Data provided: Begin

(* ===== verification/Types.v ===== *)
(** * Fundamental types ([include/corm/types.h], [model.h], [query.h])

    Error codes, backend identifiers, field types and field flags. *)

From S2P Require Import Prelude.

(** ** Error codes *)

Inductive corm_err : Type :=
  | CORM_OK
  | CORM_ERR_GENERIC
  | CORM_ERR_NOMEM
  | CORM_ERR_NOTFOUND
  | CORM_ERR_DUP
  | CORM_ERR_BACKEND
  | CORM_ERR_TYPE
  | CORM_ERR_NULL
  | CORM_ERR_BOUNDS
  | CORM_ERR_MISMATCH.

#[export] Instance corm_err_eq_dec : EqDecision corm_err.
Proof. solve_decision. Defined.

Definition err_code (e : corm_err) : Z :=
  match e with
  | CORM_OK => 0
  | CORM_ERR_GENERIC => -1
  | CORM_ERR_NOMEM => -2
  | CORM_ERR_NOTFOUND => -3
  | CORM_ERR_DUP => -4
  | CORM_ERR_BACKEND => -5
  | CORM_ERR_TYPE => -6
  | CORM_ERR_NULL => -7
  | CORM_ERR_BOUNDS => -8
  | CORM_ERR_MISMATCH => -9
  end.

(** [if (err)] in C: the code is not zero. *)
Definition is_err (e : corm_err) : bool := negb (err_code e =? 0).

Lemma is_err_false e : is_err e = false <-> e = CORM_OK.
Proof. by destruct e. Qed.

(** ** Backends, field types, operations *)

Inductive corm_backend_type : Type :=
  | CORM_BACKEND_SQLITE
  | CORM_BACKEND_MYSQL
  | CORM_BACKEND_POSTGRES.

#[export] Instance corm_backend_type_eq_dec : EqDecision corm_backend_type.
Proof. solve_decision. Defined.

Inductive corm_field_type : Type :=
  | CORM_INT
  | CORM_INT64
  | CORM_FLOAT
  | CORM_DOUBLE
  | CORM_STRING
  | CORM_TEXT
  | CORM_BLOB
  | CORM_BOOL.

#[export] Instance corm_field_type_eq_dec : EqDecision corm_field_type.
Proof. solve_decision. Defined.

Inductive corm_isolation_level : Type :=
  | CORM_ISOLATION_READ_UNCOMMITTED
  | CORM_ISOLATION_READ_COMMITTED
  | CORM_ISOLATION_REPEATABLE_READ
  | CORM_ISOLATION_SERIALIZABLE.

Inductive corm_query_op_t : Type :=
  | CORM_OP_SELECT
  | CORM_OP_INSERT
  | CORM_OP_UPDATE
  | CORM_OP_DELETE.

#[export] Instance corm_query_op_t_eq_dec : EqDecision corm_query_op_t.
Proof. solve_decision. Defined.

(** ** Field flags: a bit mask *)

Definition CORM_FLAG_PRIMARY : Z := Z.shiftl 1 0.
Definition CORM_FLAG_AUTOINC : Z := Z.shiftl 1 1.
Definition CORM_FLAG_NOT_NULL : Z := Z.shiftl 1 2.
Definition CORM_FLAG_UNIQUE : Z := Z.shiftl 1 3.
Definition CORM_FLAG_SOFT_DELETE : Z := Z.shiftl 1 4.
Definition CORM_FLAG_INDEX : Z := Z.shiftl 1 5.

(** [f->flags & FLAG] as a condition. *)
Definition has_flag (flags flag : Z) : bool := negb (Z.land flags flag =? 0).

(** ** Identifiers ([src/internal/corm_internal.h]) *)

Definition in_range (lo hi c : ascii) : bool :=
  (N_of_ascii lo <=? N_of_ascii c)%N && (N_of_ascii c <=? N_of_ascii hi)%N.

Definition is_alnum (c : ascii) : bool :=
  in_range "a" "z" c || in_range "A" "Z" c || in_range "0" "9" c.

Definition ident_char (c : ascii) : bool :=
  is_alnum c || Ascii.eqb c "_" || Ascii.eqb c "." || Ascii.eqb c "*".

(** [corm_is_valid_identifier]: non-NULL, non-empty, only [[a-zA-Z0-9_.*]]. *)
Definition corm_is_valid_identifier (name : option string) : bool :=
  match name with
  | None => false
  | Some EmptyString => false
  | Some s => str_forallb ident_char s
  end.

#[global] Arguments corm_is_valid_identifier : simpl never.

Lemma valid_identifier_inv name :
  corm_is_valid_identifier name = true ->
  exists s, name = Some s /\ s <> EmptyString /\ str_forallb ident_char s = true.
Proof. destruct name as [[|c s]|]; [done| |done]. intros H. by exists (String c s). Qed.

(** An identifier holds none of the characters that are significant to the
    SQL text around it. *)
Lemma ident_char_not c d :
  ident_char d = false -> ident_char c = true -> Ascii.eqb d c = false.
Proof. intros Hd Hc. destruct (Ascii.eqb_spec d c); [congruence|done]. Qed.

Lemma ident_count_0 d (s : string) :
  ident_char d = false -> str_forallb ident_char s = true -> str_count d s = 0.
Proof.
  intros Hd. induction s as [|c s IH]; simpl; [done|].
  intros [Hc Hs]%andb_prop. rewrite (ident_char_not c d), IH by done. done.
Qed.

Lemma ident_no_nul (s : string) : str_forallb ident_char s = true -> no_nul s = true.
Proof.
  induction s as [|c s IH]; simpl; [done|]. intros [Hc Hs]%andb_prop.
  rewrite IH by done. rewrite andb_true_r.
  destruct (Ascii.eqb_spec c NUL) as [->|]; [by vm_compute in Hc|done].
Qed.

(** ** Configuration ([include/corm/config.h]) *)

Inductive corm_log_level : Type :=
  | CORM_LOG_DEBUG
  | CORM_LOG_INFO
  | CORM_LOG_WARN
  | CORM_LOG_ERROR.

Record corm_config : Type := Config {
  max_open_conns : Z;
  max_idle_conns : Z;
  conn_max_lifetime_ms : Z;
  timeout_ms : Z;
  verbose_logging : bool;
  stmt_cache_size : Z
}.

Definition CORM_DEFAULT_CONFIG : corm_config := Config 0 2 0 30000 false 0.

Data provided: End
Data provided: Begin

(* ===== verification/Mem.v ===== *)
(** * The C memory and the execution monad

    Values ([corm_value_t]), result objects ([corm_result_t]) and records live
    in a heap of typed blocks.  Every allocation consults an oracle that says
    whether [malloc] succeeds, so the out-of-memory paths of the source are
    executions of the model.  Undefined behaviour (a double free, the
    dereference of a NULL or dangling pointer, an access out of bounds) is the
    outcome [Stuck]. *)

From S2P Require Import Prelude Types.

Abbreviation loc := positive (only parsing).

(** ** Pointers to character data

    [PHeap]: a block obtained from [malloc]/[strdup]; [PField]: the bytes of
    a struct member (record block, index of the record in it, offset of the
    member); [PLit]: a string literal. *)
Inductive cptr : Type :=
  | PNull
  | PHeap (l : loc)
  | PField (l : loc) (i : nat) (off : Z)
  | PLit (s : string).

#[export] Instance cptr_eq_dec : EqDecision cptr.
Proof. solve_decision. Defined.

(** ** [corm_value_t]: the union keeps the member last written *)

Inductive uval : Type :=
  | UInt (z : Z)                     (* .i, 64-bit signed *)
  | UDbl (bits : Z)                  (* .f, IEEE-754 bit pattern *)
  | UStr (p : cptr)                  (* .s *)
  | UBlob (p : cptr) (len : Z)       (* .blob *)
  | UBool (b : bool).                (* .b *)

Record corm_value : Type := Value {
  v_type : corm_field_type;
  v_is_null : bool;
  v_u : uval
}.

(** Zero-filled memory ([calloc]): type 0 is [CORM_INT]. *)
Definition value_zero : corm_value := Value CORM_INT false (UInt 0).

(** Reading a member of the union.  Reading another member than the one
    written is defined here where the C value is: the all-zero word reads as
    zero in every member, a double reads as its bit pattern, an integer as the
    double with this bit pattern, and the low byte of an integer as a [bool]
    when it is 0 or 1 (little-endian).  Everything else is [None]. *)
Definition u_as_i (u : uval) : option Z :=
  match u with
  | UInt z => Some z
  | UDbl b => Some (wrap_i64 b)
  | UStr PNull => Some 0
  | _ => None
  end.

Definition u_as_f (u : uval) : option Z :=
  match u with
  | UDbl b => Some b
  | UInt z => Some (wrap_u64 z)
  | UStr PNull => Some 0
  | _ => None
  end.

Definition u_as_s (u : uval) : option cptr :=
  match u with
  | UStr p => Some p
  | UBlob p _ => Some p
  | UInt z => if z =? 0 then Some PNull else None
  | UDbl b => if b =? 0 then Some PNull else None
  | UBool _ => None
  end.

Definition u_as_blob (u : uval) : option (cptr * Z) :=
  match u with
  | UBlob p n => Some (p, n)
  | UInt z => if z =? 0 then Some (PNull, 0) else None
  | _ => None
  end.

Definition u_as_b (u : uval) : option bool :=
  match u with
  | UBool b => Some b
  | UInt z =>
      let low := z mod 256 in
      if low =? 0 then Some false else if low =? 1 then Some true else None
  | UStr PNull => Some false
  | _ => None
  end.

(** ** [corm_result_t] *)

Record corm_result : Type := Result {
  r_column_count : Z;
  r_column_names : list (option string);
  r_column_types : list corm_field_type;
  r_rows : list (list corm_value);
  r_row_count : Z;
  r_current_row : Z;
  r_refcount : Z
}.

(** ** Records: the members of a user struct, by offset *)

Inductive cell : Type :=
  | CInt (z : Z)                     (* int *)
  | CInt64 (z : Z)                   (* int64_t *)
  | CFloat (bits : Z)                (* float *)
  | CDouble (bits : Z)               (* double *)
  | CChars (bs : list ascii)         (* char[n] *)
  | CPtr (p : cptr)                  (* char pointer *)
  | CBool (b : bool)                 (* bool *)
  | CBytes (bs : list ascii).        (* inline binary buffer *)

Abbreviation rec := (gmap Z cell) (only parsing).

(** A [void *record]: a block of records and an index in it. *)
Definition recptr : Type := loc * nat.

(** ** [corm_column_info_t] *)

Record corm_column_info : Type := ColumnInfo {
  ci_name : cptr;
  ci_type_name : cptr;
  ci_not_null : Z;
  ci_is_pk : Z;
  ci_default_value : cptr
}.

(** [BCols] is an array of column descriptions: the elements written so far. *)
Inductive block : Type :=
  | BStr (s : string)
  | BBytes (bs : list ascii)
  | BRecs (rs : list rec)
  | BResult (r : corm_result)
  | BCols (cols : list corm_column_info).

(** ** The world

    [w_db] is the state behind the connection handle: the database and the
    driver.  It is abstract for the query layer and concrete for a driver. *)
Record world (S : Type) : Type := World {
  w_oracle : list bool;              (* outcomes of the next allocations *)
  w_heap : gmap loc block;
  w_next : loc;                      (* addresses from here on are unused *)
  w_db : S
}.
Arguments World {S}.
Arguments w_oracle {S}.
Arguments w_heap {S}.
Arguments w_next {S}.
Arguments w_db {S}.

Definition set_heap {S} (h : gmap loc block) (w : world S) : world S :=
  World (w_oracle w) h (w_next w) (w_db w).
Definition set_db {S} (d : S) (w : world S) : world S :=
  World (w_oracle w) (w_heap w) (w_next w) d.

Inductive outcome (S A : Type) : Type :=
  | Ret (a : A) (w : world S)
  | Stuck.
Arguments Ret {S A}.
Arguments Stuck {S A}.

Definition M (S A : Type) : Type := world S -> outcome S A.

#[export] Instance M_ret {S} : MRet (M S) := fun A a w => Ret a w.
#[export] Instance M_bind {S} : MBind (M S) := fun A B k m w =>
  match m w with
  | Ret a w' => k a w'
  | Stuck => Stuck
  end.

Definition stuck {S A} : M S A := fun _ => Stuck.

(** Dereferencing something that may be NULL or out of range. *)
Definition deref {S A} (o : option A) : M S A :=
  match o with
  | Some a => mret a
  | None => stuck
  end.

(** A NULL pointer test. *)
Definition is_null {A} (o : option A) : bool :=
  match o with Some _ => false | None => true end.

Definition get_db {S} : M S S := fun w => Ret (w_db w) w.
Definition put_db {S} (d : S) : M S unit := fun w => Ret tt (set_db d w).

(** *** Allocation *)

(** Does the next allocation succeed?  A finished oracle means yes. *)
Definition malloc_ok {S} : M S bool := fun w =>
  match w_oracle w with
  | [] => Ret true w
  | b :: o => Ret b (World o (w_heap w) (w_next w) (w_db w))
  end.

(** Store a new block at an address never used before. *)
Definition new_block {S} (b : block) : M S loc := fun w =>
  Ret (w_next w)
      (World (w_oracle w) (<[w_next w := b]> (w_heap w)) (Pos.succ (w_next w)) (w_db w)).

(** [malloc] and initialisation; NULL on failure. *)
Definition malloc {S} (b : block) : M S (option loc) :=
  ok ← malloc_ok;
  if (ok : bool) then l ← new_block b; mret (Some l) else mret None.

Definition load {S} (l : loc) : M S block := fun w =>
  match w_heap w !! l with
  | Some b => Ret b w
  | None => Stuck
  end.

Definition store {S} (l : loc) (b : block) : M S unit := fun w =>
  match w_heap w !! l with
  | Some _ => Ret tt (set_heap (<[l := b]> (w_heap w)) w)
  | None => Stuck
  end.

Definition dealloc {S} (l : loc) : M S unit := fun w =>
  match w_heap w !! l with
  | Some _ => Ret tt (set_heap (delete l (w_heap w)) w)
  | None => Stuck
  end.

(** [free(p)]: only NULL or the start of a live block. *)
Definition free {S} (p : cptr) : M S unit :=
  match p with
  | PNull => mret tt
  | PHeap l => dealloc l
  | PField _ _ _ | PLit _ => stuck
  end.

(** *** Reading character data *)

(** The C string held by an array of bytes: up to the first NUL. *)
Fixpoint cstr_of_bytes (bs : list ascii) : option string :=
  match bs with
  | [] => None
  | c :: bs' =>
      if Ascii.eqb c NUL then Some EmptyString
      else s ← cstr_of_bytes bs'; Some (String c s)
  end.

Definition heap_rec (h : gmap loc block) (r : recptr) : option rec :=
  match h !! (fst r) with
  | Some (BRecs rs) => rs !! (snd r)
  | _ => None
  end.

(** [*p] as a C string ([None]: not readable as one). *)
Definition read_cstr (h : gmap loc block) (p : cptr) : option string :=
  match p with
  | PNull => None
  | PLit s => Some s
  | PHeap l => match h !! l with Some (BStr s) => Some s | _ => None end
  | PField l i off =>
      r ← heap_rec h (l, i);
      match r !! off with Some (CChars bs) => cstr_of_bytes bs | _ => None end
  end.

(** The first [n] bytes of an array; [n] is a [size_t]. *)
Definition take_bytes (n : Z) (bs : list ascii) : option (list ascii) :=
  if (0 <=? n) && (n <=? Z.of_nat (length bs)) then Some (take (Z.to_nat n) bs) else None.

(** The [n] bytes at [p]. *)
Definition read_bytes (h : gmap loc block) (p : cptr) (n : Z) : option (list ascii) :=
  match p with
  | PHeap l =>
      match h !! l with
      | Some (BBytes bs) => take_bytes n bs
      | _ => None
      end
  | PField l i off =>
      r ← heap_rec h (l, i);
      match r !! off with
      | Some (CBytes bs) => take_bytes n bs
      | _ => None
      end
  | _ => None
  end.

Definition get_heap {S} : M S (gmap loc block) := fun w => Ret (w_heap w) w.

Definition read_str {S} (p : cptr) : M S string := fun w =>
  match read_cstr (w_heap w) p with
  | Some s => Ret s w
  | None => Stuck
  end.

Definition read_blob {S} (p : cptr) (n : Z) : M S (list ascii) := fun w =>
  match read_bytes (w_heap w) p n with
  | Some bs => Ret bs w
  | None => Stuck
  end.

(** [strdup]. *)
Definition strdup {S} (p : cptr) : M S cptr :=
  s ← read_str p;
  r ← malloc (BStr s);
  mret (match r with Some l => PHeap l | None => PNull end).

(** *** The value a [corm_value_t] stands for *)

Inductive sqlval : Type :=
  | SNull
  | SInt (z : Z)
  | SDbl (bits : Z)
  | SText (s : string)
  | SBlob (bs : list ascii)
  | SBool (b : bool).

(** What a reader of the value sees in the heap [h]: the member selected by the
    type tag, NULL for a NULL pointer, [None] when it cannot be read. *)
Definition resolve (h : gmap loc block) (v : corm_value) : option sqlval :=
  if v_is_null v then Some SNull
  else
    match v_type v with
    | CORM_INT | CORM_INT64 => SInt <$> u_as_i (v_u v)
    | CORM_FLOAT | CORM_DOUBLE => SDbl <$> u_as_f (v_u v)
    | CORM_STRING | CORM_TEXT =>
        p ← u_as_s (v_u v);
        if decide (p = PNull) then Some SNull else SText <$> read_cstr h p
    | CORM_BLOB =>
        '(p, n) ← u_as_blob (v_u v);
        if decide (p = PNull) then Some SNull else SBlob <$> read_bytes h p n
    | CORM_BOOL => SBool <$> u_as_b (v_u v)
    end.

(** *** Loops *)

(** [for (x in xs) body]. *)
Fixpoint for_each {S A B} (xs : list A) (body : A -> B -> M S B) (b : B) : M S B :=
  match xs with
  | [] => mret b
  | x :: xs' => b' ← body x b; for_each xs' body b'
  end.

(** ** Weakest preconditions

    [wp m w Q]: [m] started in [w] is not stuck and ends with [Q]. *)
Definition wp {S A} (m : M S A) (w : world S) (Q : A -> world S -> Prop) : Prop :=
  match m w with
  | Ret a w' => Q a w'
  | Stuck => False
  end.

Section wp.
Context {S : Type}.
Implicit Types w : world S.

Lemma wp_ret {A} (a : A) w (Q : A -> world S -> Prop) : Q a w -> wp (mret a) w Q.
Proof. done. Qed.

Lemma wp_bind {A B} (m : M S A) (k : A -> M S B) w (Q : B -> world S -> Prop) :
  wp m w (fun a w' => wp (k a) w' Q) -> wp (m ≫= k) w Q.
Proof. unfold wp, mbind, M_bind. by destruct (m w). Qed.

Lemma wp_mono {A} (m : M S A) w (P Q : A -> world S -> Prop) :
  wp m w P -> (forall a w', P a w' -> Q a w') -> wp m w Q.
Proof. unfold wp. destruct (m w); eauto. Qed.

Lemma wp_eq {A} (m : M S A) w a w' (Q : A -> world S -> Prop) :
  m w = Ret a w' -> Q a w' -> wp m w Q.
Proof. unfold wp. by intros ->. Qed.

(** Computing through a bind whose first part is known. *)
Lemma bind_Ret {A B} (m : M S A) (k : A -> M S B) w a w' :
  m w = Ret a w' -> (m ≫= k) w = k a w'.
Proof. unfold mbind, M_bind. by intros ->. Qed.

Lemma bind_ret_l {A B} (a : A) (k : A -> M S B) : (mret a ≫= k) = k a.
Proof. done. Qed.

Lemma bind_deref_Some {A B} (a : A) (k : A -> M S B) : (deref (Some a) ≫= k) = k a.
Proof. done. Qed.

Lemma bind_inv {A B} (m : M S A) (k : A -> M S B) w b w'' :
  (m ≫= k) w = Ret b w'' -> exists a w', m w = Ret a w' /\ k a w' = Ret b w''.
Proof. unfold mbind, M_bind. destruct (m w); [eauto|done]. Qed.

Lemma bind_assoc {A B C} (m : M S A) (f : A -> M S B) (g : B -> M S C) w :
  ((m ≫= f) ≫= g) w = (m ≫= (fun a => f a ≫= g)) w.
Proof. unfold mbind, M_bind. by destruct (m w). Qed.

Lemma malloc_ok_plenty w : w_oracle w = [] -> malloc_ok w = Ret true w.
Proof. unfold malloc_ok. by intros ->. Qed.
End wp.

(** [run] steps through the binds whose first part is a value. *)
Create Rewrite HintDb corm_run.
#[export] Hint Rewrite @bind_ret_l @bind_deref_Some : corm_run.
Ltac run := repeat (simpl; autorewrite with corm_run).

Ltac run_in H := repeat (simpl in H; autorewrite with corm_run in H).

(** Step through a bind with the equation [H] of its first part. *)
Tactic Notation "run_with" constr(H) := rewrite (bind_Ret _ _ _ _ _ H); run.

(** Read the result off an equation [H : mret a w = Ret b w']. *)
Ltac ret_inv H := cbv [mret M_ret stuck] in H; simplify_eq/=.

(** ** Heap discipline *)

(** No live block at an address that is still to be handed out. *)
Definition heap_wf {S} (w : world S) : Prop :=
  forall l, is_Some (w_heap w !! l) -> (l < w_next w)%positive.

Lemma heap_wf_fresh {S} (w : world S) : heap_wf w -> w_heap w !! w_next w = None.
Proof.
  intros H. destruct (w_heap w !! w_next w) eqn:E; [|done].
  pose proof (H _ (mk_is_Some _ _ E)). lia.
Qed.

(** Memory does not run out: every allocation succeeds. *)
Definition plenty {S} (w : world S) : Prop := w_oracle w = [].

Data provided: End

### Aim of the exercise
The required output is the stretch of entries above from the line containing "(* ===== verification/Types.v ===== *)" through the line containing "Definition err_code (e", reproduced exactly.

### Written answer
(* ===== verification/Types.v ===== *)
(** * Fundamental types ([include/corm/types.h], [model.h], [query.h])

    Error codes, backend identifiers, field types and field flags. *)

From S2P Require Import Prelude.

(** ** Error codes *)

Inductive corm_err : Type :=
  | CORM_OK
  | CORM_ERR_GENERIC
  | CORM_ERR_NOMEM
  | CORM_ERR_NOTFOUND
  | CORM_ERR_DUP
  | CORM_ERR_BACKEND
  | CORM_ERR_TYPE
  | CORM_ERR_NULL
  | CORM_ERR_BOUNDS
  | CORM_ERR_MISMATCH.

#[export] Instance corm_err_eq_dec : EqDecision corm_err.
Proof. solve_decision. Defined.

Definition err_code (e : corm_err) : Z :=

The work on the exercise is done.